LONDON (Reuters) - Global stock markets weakened on Friday and both the euro and gold slipped, as a new setback in talks to avert a U.S. fiscal crisis and evidence of Europe's ongoing economic difficulties stoked investor nerves.
A proposal from Republican leader John Boehner to avoid the so-called fiscal cliff failed to get support from his party on Thursday, casting fresh uncertainty over talks to avoid across-the-board tax hikes and spending cuts that could push the U.S. economy into recession in 2013.
Anxiety was exacerbated by weaker-than-expected data from key corners of Europe, as German consumer morale dropped to its lowest level in more than a year, Britain revised down growth figures and Sweden slashed its economic forecasts.
The worries prompted widespread selling in most major stock markets and saw investors head for traditional safe-haven assets.
The dollar and yen and U.S. and German Government bonds all rose as falls in London <.ftse>, Paris <.fchi> and Frankfurt <.gdaxi> pushed the FTSEurofirst 300 <.fteu3> index of top European stocks and MSCI's global index <.miwd00000pus> down 0.6 and 0.4 percent respectively.
"Risk assets look vulnerable over the holiday trading period. The recent performance of key benchmarks has priced in a satisfactory outcome to the U.S. fiscal discussions, which is far from a done deal," said Peel Hunt strategist Ian Williams.
Futures prices also pointed to sharp falls when trading resumes on Wall Street later. Oil and gold too were caught up in the U.S. disappointment.

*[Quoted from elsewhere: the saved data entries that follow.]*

(** * GridStore and Cursor of the legacy MongoDB driver: a shallow embedding

    The development follows [lib/gridfs/grid_store.js] (the chunked file
    handle) and the driver's [Cursor] wrapper.  Callback-passing code is
    written in direct style: a function that ends by invoking
    [callback(err, value)] returns the pair it would pass, together with the
    updated handle and database.  Numbers are integers ([Z]); byte buffers
    are lists of bytes. *)

From Stdlib Require Import ZArith Lia Ascii String.
From stdpp Require Import gmap strings list.

Local Open Scope Z_scope.

(** ** JavaScript values as far as the driver inspects them *)

Inductive JsVal : Type :=
  | JUndefined
  | JNull
  | JBool (b : bool)
  | JNum (n : Z)
  | JStr (s : string).

(** [v != null] (loose): false exactly for [null] and [undefined]. *)
Definition not_nullish (v : JsVal) : bool :=
  match v with
  | JUndefined | JNull => false
  | _ => true
  end.

(** [typeof v == 'boolean'] *)
Definition typeof_boolean (v : JsVal) : bool :=
  match v with
  | JBool _ => true
  | _ => false
  end.

Inductive JsError : Type :=
  | TypeError
  | Error (msg : string)
  | MongoError (msg : string).

(** A call that ends in an exception. *)
Definition throws {A : Type} (r : JsError + A) : Prop := exists e, r = inl e.

Module WriteConcern.

Section WithToNumber.

(** The numeric value JavaScript assigns to a string ([None] stands for
    NaN); it belongs to the language runtime, not to the driver. *)
Variable StringToNumber : string -> option Z.

(** ToNumber on the values above; [None] is NaN. *)
Definition ToNumber (v : JsVal) : option Z :=
  match v with
  | JUndefined => None
  | JNull => Some 0
  | JBool b => Some (if b then 1 else 0)
  | JNum n => Some n
  | JStr s => StringToNumber s
  end.

(** [v == true] (loose equality against a boolean). *)
Definition loose_eq_true (v : JsVal) : bool :=
  match v with
  | JUndefined | JNull => false
  | _ => match ToNumber v with
         | Some n => n =? 1
         | None => false
         end
  end.

(** [v < 1] *)
Definition lt_one (v : JsVal) : bool :=
  match ToNumber v with
  | Some n => n <? 1
  | None => false
  end.

(** The write-concern keys of an options object. *)
Record Source : Type := mkSource {
  src_w : JsVal;
  src_j : JsVal;
  src_journal : JsVal;
  src_fsync : JsVal;
  src_wtimeout : JsVal
}.

Definition no_source : Source :=
  mkSource JUndefined JUndefined JUndefined JUndefined JUndefined.

(** The value of a [safe] property. *)
Inductive SafeVal : Type :=
  | SafeUndefined
  | SafeNull
  | SafeBool (b : bool)
  | SafeObject (o : Source).

(** The object built by [_setWriteConcernHash] / [_getWriteConcern]. *)
Record Final : Type := mkFinal {
  w : JsVal;
  j : JsVal;
  journal : JsVal;
  fsync : JsVal;
  wtimeout : JsVal
}.

Definition only_w (n : Z) : Final :=
  mkFinal (JNum n) JUndefined JUndefined JUndefined JUndefined.

Definition _setWriteConcernHash (options : Source) : Final :=
  {| w := if not_nullish (src_w options) then src_w options else JUndefined;
     j := if loose_eq_true (src_j options) then src_j options
          else if loose_eq_true (src_journal options) then src_journal options
          else JUndefined;
     journal := JUndefined;
     fsync := if loose_eq_true (src_fsync options) then src_fsync options else JUndefined;
     wtimeout := if not_nullish (src_wtimeout options) then src_wtimeout options
                 else JUndefined |}.

(** The [Db] object as [_getWriteConcern] reads it: its [options] and
    [safe] properties ([None]: the property is undefined). *)
Record DbConfig : Type := mkDbConfig {
  db_options : option Source;
  db_safe : SafeVal
}.

(** One link of the [if / else if] chain tests this on an options object. *)
Definition has_concern (o : Source) : bool :=
  not_nullish (src_w o) || typeof_boolean (src_j o)
  || typeof_boolean (src_journal o) || typeof_boolean (src_fsync o).

Definition invalid_combination (f : Final) : bool :=
  lt_one (w f)
  && (loose_eq_true (journal f) || loose_eq_true (j f) || loose_eq_true (fsync f)).

Definition ConfigError : JsError :=
  Error "No acknowledgement using w < 1 cannot be combined with journal:true or fsync:true".

(** The selection of [finalOptions]; [inl] is a thrown exception (reading a
    property of an undefined [self.options] or [self.safe]). *)
Definition select_final (self : DbConfig) (options : Source) (safe : SafeVal)
  : JsError + Final :=
  if has_concern options then inr (_setWriteConcernHash options)
  else match safe with
  | SafeObject o => inr (_setWriteConcernHash o)
  | SafeBool b => inr (only_w (if b then 1 else 0))
  | SafeUndefined | SafeNull =>
    match db_options self with
    | None => inl TypeError
    | Some dbo =>
      if has_concern dbo then inr (_setWriteConcernHash dbo)
      else match db_safe self with
      | SafeUndefined | SafeNull => inl TypeError
      | SafeObject o =>
        if has_concern o then inr (_setWriteConcernHash o) else inr (only_w 1)
      | SafeBool b => inr (only_w (if b then 1 else 0))
      end
    end
  end.

Definition _getWriteConcern (self : DbConfig) (options : Source) (safe : SafeVal)
  : JsError + Final :=
  match select_final self options safe with
  | inl e => inl e
  | inr finalOptions =>
    if invalid_combination finalOptions then inl ConfigError
    else inr finalOptions
  end.

End WithToNumber.

End WriteConcern.

(** ** Byte buffers *)

Abbreviation byte := Byte.byte.
Abbreviation Buffer := (list Byte.byte).

Module Buf.

(** An index argument of [Buffer.prototype.slice]: negative indices count
    from the end, and the result is clamped to the buffer. *)
Definition index (len i : Z) : Z :=
  if i <? 0 then Z.max 0 (len + i) else Z.min i len.

(** [b.slice(start, end)]; [None] for an omitted [end]. *)
Definition slice (b : Buffer) (start : Z) (end_ : option Z) : Buffer :=
  let len := Z.of_nat (length b) in
  let s := index len start in
  let e := match end_ with Some e => index len e | None => len end in
  take (Z.to_nat (e - s)) (drop (Z.to_nat s) b).

(** [new Buffer(n)]: [n] bytes whose content the caller must not rely on
    (written as zero bytes); a negative size gives the empty buffer. *)
Definition alloc (n : Z) : Buffer := replicate (Z.to_nat n) Byte.x00.

(** [source.copy(target, targetStart)]: the target keeps its length; bytes
    of the source that do not fit are dropped. *)
Definition copy (source target : Buffer) (targetStart : Z) : Buffer :=
  let s := Z.to_nat targetStart in
  take s target ++ take (length target - s)%nat source
    ++ drop (s + length source)%nat target.

End Buf.

(** ** Chunk

    [lib/gridfs/chunk.js] is not among the sources at hand; the handle uses
    a chunk only through the operations below, written after section 4.1
    of the specification. *)
Module Chunk.

(** Modelled from the spec: the Chunk object of chunk.js, "a byte buffer
    plus an internal read/write cursor"; [chunkNumber] is the sequence
    index [n] of the chunk document. *)
Record t : Type := mk {
  chunkNumber : Z;
  data : Buffer;
  position : Z
}.

(** Modelled from the spec: the constructor [new Chunk(file, mongoObject)]
    of chunk.js, from the [n] and [data] of a chunk document; a document
    without them (the [{}] that [nthChunk] passes for a missing chunk) gives
    an empty chunk, numbered 0 like a fresh one; the cursor starts at 0. *)
Definition new (n : option Z) (d : option Buffer) : t :=
  mk (default 0 n) (default [] d) 0.

(** Modelled from the spec: [Chunk.prototype.length] of chunk.js, the
    number of bytes the chunk holds. *)
Definition length (c : t) : Z := Z.of_nat (List.length (data c)).

(** Modelled from the spec: [Chunk.prototype.write] of chunk.js,
    "appends at the internal cursor, growing the buffer"; the bytes go into
    the buffer at the cursor, over the bytes it holds there, and what the
    buffer holds after them stays: the buffer grows when the bytes reach
    past its end and never shrinks. With the cursor past the end of the
    buffer the bytes follow what the buffer holds. The cursor moves past
    the bytes written. *)
Definition write (c : t) (bytes : Buffer) : t :=
  let at_cursor := Z.to_nat (position c) in
  mk (chunkNumber c)
     (take at_cursor (data c) ++ bytes
        ++ drop (at_cursor + List.length bytes) (data c))
     (position c + Z.of_nat (List.length bytes)).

Brent crude oil fell more than $1 per barrel towards $109 and bullion slipped $1.38 an ounce to a near four-month low and on track for its steepest weekly drop since June.
"The market volume is thin amidst all these uncertainties, and the year is coming to an end. Many of the investors prefer to take profits and just leave the market," said Brian Lan, managing director of GoldSilver Central Pte Ltd in Singapore.
CLIFF HANGER
In currency markets, the yen firmed and the highly liquid U.S. dollar <.dxy> rose 0.2 percent against a basket of key currencies.
At the same time, concerns over the U.S. impasse dented demand for so-called high-beta currencies that tend to rise or fall with the global growth outlook, such as the Australian dollar and euro.
The weaker German data, which saw consumer confidence unexpectedly drop for a fourth month running, kept downward pressure on the euro which retreated further from a 8-1/2 month high hit earlier in the week, to stand at $1.3214.
"This is a classic risk-off trading environment where the yen did best, followed by the dollar, and higher-beta currencies underperformed," said Audrey Childe-Freeman, head of FX strategy at BMO Capital Markets.
"We have had a very good run in the euro and what we are seeing at the moment is a little bit of profit-taking triggered by disappointment in the fiscal cliff discussions."
Caution also prevailed in Europe's bond markets, where German government bonds climbed at the expense of recently resurgent euro zone periphery debt.
Other safe-haven bonds followed the trend, with U.S. 10-year Treasury yields dipping from an 8-week high hit this week to 1.74 percent and 10-year Japanese yields inching down 0.765 percent.
Jim Barnes, senior fixed income manager at National Penn Investors Trust Co. in Wyomissing, Pennsylvania, saw Treasuries continuing to gain once U.S. markets open later, but expected a correction by the end of the day.
"Treasury yields will likely fall Friday morning and will begin to reverse course in the afternoon as investors become more optimistic a deal will be reached," Barnes said.